Disulfide Bond That Constrains the HIV-1 gp120 V3 Domain Is Cleaved by Thioredoxin

摘要

A functional disulfide bond in both the HIV envelope glycoprotein, gp120, and its immune cell receptor, CD4, is involved in viral entry, and compounds that block cleavage of the disulfide bond in these proteins inhibit HIV entry and infection. The disulfide bonds in both proteins are cleaved at the cell surface by the small redox protein, thioredoxin. The target gp120 disulfide and its mechanism of cleavage were determined using a thioredoxin kinetic trapping mutant and mass spectrometry. A single disulfide bond was cleaved in isolated and cell surface gp120, but not the gp160 precursor, and the extent of the reaction was enhanced when gp120 was bound to CD4. The Cys³² sulfur ion of thioredoxin attacks the Cys²⁹⁶ sulfur ion of the gp120 V3 domain Cys²⁹⁶-Cys³³¹ disulfide bond, cleaving the bond.
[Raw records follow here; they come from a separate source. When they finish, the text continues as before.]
Lemma Recreate_pass_rejected_witness :
  Recreate.createViolationComments envMultiCallsFail prContext "multi.cs" "abc123"
    multiFormatted [multiAtLine1; multiAtLine5; multiResolvedAtLine9] emptyWorld
  = (mkWorld
       [DeleteReviewComment 100; DeleteReviewComment 101;
        createCall "abc123" "multi.cs" (1, Recreate.commentBody "a b" "multi.cs")]
       [WarnFailedToDelete 101 "HTTP 404"; WarnFailedToCreate "multi.cs" "HTTP 422"]
       [] [],
     Returned tt).
Proof.
  destruct (Recreate_pass_rejected envMultiCallsFail prContext "multi.cs" "abc123"
              multiFormatted multiPatch
              (Recreate.generateFormattingHunks (structuredPatch envMultiCallsFail)
                 multiOriginal multiFormatted "multi.cs")
              [multiAtLine1; multiAtLine5; multiResolvedAtLine9] emptyWorld)
    as [Hrun _].
  - discriminate.
  - vm_compute. reflexivity.
  - rewrite Hrun. vm_compute. reflexivity.
Defined.

(** C9 fails for the replies. With [p.cs] fixed and [multi.cs]
    unformatted, the rejected reply to annotation 7 is not logged as a
    warning: it ends the run, which reports the error, and [multi.cs] is
    not reconciled. With nothing rejected the same run replies, replaces
    the annotation of [multi.cs] and creates its second one. Deletes, in
    the loop next to it, are caught one by one. *)
Lemma rejected_reply_aborts_run :
  run Recreate.createViolationComments envMixedFirstCallFails mixedAction prContext
    emptyWorld
  = (mkWorld [CreateReplyForReviewComment 7 RESOLVED_REPLY] []
       [framed ["p.cs"; "class P { }"; "multi.cs"; multiOriginal]]
       [RunError "HTTP 500"],
     Returned tt) /\
  run Recreate.createViolationComments envMixed mixedAction prContext emptyWorld
  = (mkWorld
       [CreateReplyForReviewComment 7 RESOLVED_REPLY;
        DeleteReviewComment 100;
        createCall "abc123" "multi.cs" (1, Recreate.commentBody "a b" "multi.cs");
        createCall "abc123" "multi.cs" (9, Recreate.commentBody "c d" "multi.cs")]
       []
       [framed ["p.cs"; "class P { }"; "multi.cs"; multiOriginal]]
       [FoundViolations 1],
     Returned tt) /\
  resolveFixedComments envMixedFirstCallFails prContext
    [annotationAtLine5; annotationOnQ] ["p.cs"; "q.cs"] emptyWorld
  = (mkWorld [CreateReplyForReviewComment 7 RESOLVED_REPLY] [] [] [], Thrown "HTTP 500").
Proof. repeat split; vm_compute; reflexivity. Qed.
Lemma bound_fix select g editor eventName :
  bound select g editor eventName ->
  bindEventDelegate select g editor eventName = (g, editor).
Proof.
  intros [[ds Hds] Hcases].
  assert (Hinit : initDelegates editor = editor)
    by (unfold initDelegates; by rewrite Hds).
  destruct (hasDelegate editor eventName || removed editor) eqn:Hskip.
  { by rewrite bindEventDelegate_skip, Hinit. }
  apply orb_false_iff in Hskip as Hparts. destruct Hparts as [Hhas Hrem].
  destruct Hcases as [Hh|[Hr|(Hroot & Hsame & registry & Hreg & Hin)]];
    [congruence..|].
  rewrite (bindEventDelegate_shared select g editor eventName
             (getEventTarget select editor eventName).1 editor Hskip); [|  |done].
  - cbv zeta. unfold initRegistry. rewrite Hreg. simpl. rewrite Hreg. simpl.
    by rewrite bool_decide_eq_true_2.
  - rewrite Hinit. rewrite <- Hsame at 3. apply surjective_pairing.
Qed.

Lemma bindEventDelegate_bound select g editor eventName :
  bound select (bindEventDelegate select g editor eventName).1
    (bindEventDelegate select g editor eventName).2 eventName.
Proof.
  destruct (hasDelegate editor eventName || removed editor) eqn:Hskip.
  { rewrite bindEventDelegate_skip by done. simpl.
    split; [by rewrite initDelegates_delegates|].
    apply orb_true_iff in Hskip as [Hh|Hr].
    - left. by rewrite hasDelegate_init.
    - right. left. by rewrite initDelegates_set. }
  destruct (getEventTarget select (initDelegates editor) eventName)
    as [t editorT] eqn:Hget.
  pose proof (getEventTarget_idem _ _ _ _ _ Hget) as Hget2.
  destruct (getEventTarget_editor select (initDelegates editor) eventName) as [r Hr].
  rewrite Hget in Hr. simpl in Hr.
  destruct (resolved_editor_facts r editor)
    as (Hinit & HhasT & HremT & HrootT & HidT & HdsT).
  rewrite <- Hr in Hinit, HhasT, HremT, HrootT, HidT, HdsT.
  destruct (truthy (getEventRoot editor)) eqn:Hroot.
  - rewrite (bindEventDelegate_shared _ _ _ _ _ _ Hskip Hget Hroot). cbv zeta.
    case_bool_decide as Hreg; simpl.
    + split; [by rewrite HdsT|]. right. right.
      split; [by rewrite HrootT|]. split; [by rewrite Hget2|].
      unfold initRegistry in *.
      destruct (customEventRootDelegates g) as [registry|] eqn:Hcr; simpl in *.
      * exists registry. rewrite ?Hcr in Hreg. by split.
      * rewrite ?Hcr in Hreg. simpl in Hreg. rewrite lookup_empty in Hreg.
        by destruct Hreg.
    + split; [by rewrite HdsT|]. right. right.
      split; [by rewrite HrootT|]. split; [by rewrite Hget2|].
      eexists. split; [done|]. by rewrite lookup_insert_eq.
  - rewrite (bindEventDelegate_private _ _ _ _ _ _ Hskip Hget Hroot). cbv zeta.
    simpl. split; [done|]. left. apply hasDelegate_insert.
Qed.

Lemma bound_bindEventDelegate select g editor m n :
  bound select g editor n ->
  bound select (bindEventDelegate select g editor m).1
    (bindEventDelegate select g editor m).2 n.
Proof.
  intros [[ds Hds] Hcases].
  assert (Hinit : initDelegates editor = editor)
    by (unfold initDelegates; by rewrite Hds).
  destruct (hasDelegate editor m || removed editor) eqn:Hskip.
  { rewrite bindEventDelegate_skip by done. simpl. rewrite Hinit.
    split; [by exists ds | done]. }
  apply orb_false_iff in Hskip as Hparts. destruct Hparts as [Hhas Hrem].
  destruct (getEventTarget select (initDelegates editor) m) as [t editorT] eqn:Hget.
  destruct (getEventTarget_editor select (initDelegates editor) m) as [r Hr].
  rewrite Hget in Hr. simpl in Hr.
  destruct (resolved_editor_facts r editor)
    as (_ & HhasT & HremT & HrootT & HidT & HdsT).
  rewrite <- Hr in HhasT, HremT, HrootT, HidT, HdsT.
  assert (HeT : editorT = (getEventTarget select editor m).2)
    by (by rewrite <- Hinit, Hget).
  destruct (truthy (getEventRoot editor)) eqn:Hroot.
  - rewrite (bindEventDelegate_shared _ _ _ _ _ _ Hskip Hget Hroot). cbv zeta.
    assert (Hcommon : forall g1,
      (forall registry, customEventRootDelegates g = Some registry ->
         is_Some (registry !! n) ->
         exists registry1, customEventRootDelegates g1 = Some registry1
                           /\ is_Some (registry1 !! n)) ->
      bound select g1 editorT n).
    { intros g1 Hg1. split; [by rewrite HdsT|].
      destruct Hcases as [Hh|[Hr'|(_ & Hsame & registry & Hreg & Hin)]].
      - left. by rewrite HhasT.
      - right. left. by rewrite HremT.
      - right. right. split; [by rewrite HrootT|].
        split; [rewrite HeT; by apply getEventTarget_after_editor|].
        by apply (Hg1 registry). }
    case_bool_decide as Hreg; simpl; apply Hcommon.
    + intros registry Hcr Hin. unfold initRegistry. rewrite Hcr. simpl.
      by exists registry.
    + intros registry Hcr Hin. eexists. split; [done|].
      unfold initRegistry. rewrite Hcr. simpl. rewrite Hcr. simpl.
      destruct (decide (m = n)) as [->|Hne];
        [by rewrite lookup_insert_eq | by rewrite lookup_insert_ne].
  - rewrite (bindEventDelegate_private _ _ _ _ _ _ Hskip Hget Hroot). cbv zeta.
    simpl. split; [done|].
    destruct Hcases as [Hh|[Hr'|(Hroot' & _)]]; [|congruence..].
    left. unfold hasDelegate in *. simpl. rewrite Hds in *. simpl in *.
    apply hasMember_true in Hh as [Hown|Hname];
      [|by apply hasMember_inherited].
    apply hasMember_own. destruct (decide (m = n)) as [->|Hne].
    + by rewrite lookup_insert_eq.
    + by rewrite lookup_insert_ne.
Qed.
(* ===== verification/Breaker.v ===== *)
(** Research-provider circuit breaker: [app/research/reliability_state.py].

    [Breaker] is the validated state of one provider and market, its
    transitions, the permission check, the HALF_OPEN probe lease, and the
    health report. [sha256_hex] is [hashlib.sha256(...).hexdigest()]. *)

From S2P Require Import Prelude PyStr Json Countries Clock Connector.
Import Connector.
#[local] Open Scope Z_scope.

(** What the breaker's code raises. [HalfOpenProbeAlreadyClaimed] and
    [ReliabilityRevisionConflict] carry their arguments. *)
Inductive rel_exn :=
| RelValueError (message : string)
| HalfOpenProbeAlreadyClaimed (provider_id market : string)
| ReliabilityRevisionConflict (provider_id market : string) (expected_revision : Z).

Module Breaker.

(** ** Failure categories *)

Definition BREAKER_AFFECTING_FAILURES : list ConnectorFailureKind :=
  [TIMEOUT; UNAVAILABLE_FAILURE; UNKNOWN].
Definition BREAKER_NEUTRAL_FAILURES : list ConnectorFailureKind :=
  [RATE_LIMIT; QUOTA; CREDENTIAL; KILL_SWITCH; CIRCUIT_OPEN; PARTIAL].

Definition failure_affects_breaker (k : ConnectorFailureKind) : bool :=
  bool_decide (k ∈ BREAKER_AFFECTING_FAILURES).

(** The import-time check of the module. *)
Lemma classified_exactly_once k :
  (k ∈ BREAKER_AFFECTING_FAILURES /\ k ∉ BREAKER_NEUTRAL_FAILURES)
  \/ (k ∉ BREAKER_AFFECTING_FAILURES /\ k ∈ BREAKER_NEUTRAL_FAILURES).
Proof. destruct k; [left | right | right | right | right | left | right | right | left]; set_solver. Qed.
(* ===== verification/Research.v ===== *)
(** Research planning data: [app/domain/entities/research_execution.py] and the
    scope of [app/domain/entities/research_authorization.py].

    Each dataclass is a record with the constructor the source runs
    ([make_...] or [..._post_init]): it raises [ValueError] or returns the
    stored object. [Literal] fields are texts that the constructor checks.
    A calendar date is its proleptic ordinal, a commission rate a binary64
    pair. *)

From S2P Require Import Prelude PyStr Json Countries Clock Connector.
Import Connector.
#[local] Open Scope Z_scope.

Module Research.

Abbreviation outcome A := (result value_error A).

Definition one_of (s : string) (l : list string) : bool := existsb (String.eqb s) l.
Definition py_true (s : string) : bool := nonempty s.
Definition some_text (s : option string) : bool :=
  match s with Some t => nonempty t | None => false end.

(** ** Capabilities *)

Inductive ResearchCapability :=
| PRODUCT_DISCOVERY | OFFER_DISCOVERY | CURRENT_PRICING | AVAILABILITY | SHIPPING
| TAXES_IMPORT | PROMOTION_EVIDENCE | WARRANTY_EVIDENCE | PRODUCT_SPECIFICATION
| REVIEW_COMMUNITY_EVIDENCE.

#[global] Instance capability_eq_dec : EqDecision ResearchCapability.
Proof. solve_decision. Defined.

Definition capability_value (c : ResearchCapability) : string :=
  match c with
  | PRODUCT_DISCOVERY => "product_discovery" | OFFER_DISCOVERY => "offer_discovery"
  | CURRENT_PRICING => "current_pricing" | AVAILABILITY => "availability"
  | SHIPPING => "shipping" | TAXES_IMPORT => "taxes_import"
  | PROMOTION_EVIDENCE => "promotion_evidence" | WARRANTY_EVIDENCE => "warranty_evidence"
  | PRODUCT_SPECIFICATION => "product_specification"
  | REVIEW_COMMUNITY_EVIDENCE => "review_community_evidence"
  end.

Lemma capability_value_inj a b : capability_value a = capability_value b -> a = b.
Proof. by destruct a, b. Qed.

Definition DESTINATION_SENSITIVE_CAPABILITIES : list ResearchCapability := [SHIPPING; TAXES_IMPORT].
Definition MARKET_SENSITIVE_CAPABILITIES : list ResearchCapability :=
  [PRODUCT_DISCOVERY; OFFER_DISCOVERY; CURRENT_PRICING; AVAILABILITY; SHIPPING; TAXES_IMPORT;
   PROMOTION_EVIDENCE].

Definition destination_capability (c : ResearchCapability) : bool :=
  bool_decide (c ∈ DESTINATION_SENSITIVE_CAPABILITIES).

(** A market field: normalised, and refused unless it is an ISO code. *)
Definition checked_market (message market : string) : outcome string :=
  match Countries.normalize_country_code (Some market) with
  | None => Err (ValueError message)
  | Some code =>
      raise! ValueError message when negb (Countries.is_valid_country_code (Some code)) in Ok code
  end.

Record TrustedMarketContext := { country_code : string; market_source : string }.
Lemma replace_ok k v c :
  catalog_ok c -> is_Some (entries c !! k) ->
  catalog_ok {| allow_test := allow_test c; entries := <[k := v]> (entries c); order := order c |}.
Proof.
  intros [Hnd Hin] Hk. split; [done |]. simpl. intros x. rewrite Hin.
  destruct (decide (x = k)) as [-> | Hne];
    [rewrite lookup_insert_eq; unfold is_Some; naive_solver | by rewrite lookup_insert_ne].
Qed.

(** The listing is the entries, each once. *)
Lemma elem_of_listing c v :
  catalog_ok c -> v ∈ listing c <-> exists k, entries c !! k = Some v.
Proof.
  intros [_ Hin]. unfold listing. rewrite list_elem_of_omap. split.
  - intros (k & _ & Hk). eauto.
  - intros (k & Hk). exists k. split; [| done]. apply Hin. eauto.
Qed.

Lemma listing_add k v c :
  catalog_ok c -> entries c !! k = None -> listing (add k v c) = listing c ++ [v].
Proof.
  intros [_ Hin] Hk. unfold listing. simpl. rewrite omap_app. simpl.
  rewrite lookup_insert_eq. f_equal.
  assert (Hno : k ∉ order c) by (rewrite Hin, Hk; by intros [? [=]]).
  clear Hin Hk. induction (order c) as [|x l IH]; csimpl; [done |].
  rewrite lookup_insert_ne by set_solver. rewrite IH by set_solver. done.
Qed.
End Catalog.
Arguments catalog K V {_ _}.

End Catalog.
Import Catalog.

(** ** [StaticResearchProvider] *)
Module Provider.

(** A provider is its descriptor; [execute] always raises. *)
Definition _dedupe (l : list string) : list string := dedupe_loop [] l.

Definition _technical_ineligibility_reasons (d : ResearchProviderDescriptor)
    (capability : ResearchCapability) (market source : option string) : list string :=
  _dedupe
    ((if negb (is_operationally_available d) then
        if engaged (d_kill_switch d) then ["kill_switch"%string]
        else if negb (allows_execution (d_circuit_breaker d)) then ["circuit_open"%string]
        else ["provider_unavailable"%string]
      else [])
     ++ (if bool_decide (capability ∈ d_supported_capabilities d) then []
         else ["provider_capability_not_supported"%string])
     ++ match market with
        | None => ["missing_market_context"%string]
        | Some m => if one_of m (d_supported_markets d) then []
                    else ["provider_market_not_supported"%string]
        end
     ++ match source with
        | Some s => if one_of s (d_supported_sources d) then [] else ["source_not_supported"%string]
        | None => []
        end).

Definition supports (d : ResearchProviderDescriptor) (capability : ResearchCapability)
    (market source : option string) : ProviderEligibility :=
  let rs := _technical_ineligibility_reasons d capability market source in
  {| el_provider_id := d_provider_id d;
     eligible := match rs with [] => true | _ => false end;
     reasons := match rs with [] => ["technical_capability_market_source"%string] | _ => rs end;
     el_capability := Some capability; el_market := market; el_source := source |}.

(** What technical support means. *)
Definition technical (d : ResearchProviderDescriptor) (capability : ResearchCapability)
    (market source : option string) : Prop :=
  is_operationally_available d = true /\ capability ∈ d_supported_capabilities d
  /\ (exists m, market = Some m /\ m ∈ d_supported_markets d)
  /\ (forall s, source = Some s -> s ∈ d_supported_sources d).

Lemma one_of_elem s l : one_of s l = true <-> s ∈ l.
Proof.
  unfold one_of. rewrite existsb_exists. split.
  - intros (x & Hx & ->%String.eqb_eq). by apply list_elem_of_In.
  - intros H. exists s. split; [by apply list_elem_of_In | apply String.eqb_refl].
Qed.

Lemma one_of_not s l : one_of s l = false -> s ∉ l.
Proof. intros H Hin%one_of_elem. congruence. Qed.

Lemma dedupe_nil l : _dedupe l = [] <-> l = [].
Proof.
  unfold _dedupe. rewrite dedupe_loop_nil. split; [| by intros ->].
  destruct l as [|x l]; [done |]. intros H. specialize (H x ltac:(constructor)).
  by apply elem_of_nil in H.
Qed.

Lemma technical_reasons_nil d capability market source :
  _technical_ineligibility_reasons d capability market source = []
  <-> technical d capability market source.
Proof.
  unfold _technical_ineligibility_reasons, technical. rewrite dedupe_nil, !app_nil.
  destruct (is_operationally_available d); simpl;
    [| split; [by repeat case_match; intros [? _] | by intros [? _]]].
  destruct (bool_decide_reflect (capability ∈ d_supported_capabilities d)); [| naive_solver].
  destruct market as [m|]; [| naive_solver].
  destruct (one_of m (d_supported_markets d)) eqn:Em;
    [apply one_of_elem in Em | apply one_of_not in Em].
  - destruct source as [src|]; [| naive_solver].
    destruct (one_of src (d_supported_sources d)) eqn:Es;
      [apply one_of_elem in Es | apply one_of_not in Es]; naive_solver.
  - naive_solver.
Qed.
Considering that V3 sequences largely determine the chemokine receptor preference of HIV, we propose that cleavage of the V3 domain disulfide, which is facilitated by CD4 binding, regulates chemokine receptor binding. There are 20 possible disulfide bond configurations, and, notably, the V3 domain disulfide has the same unusual –RHStaple configuration as the functional disulfide bond cleaved in CD4.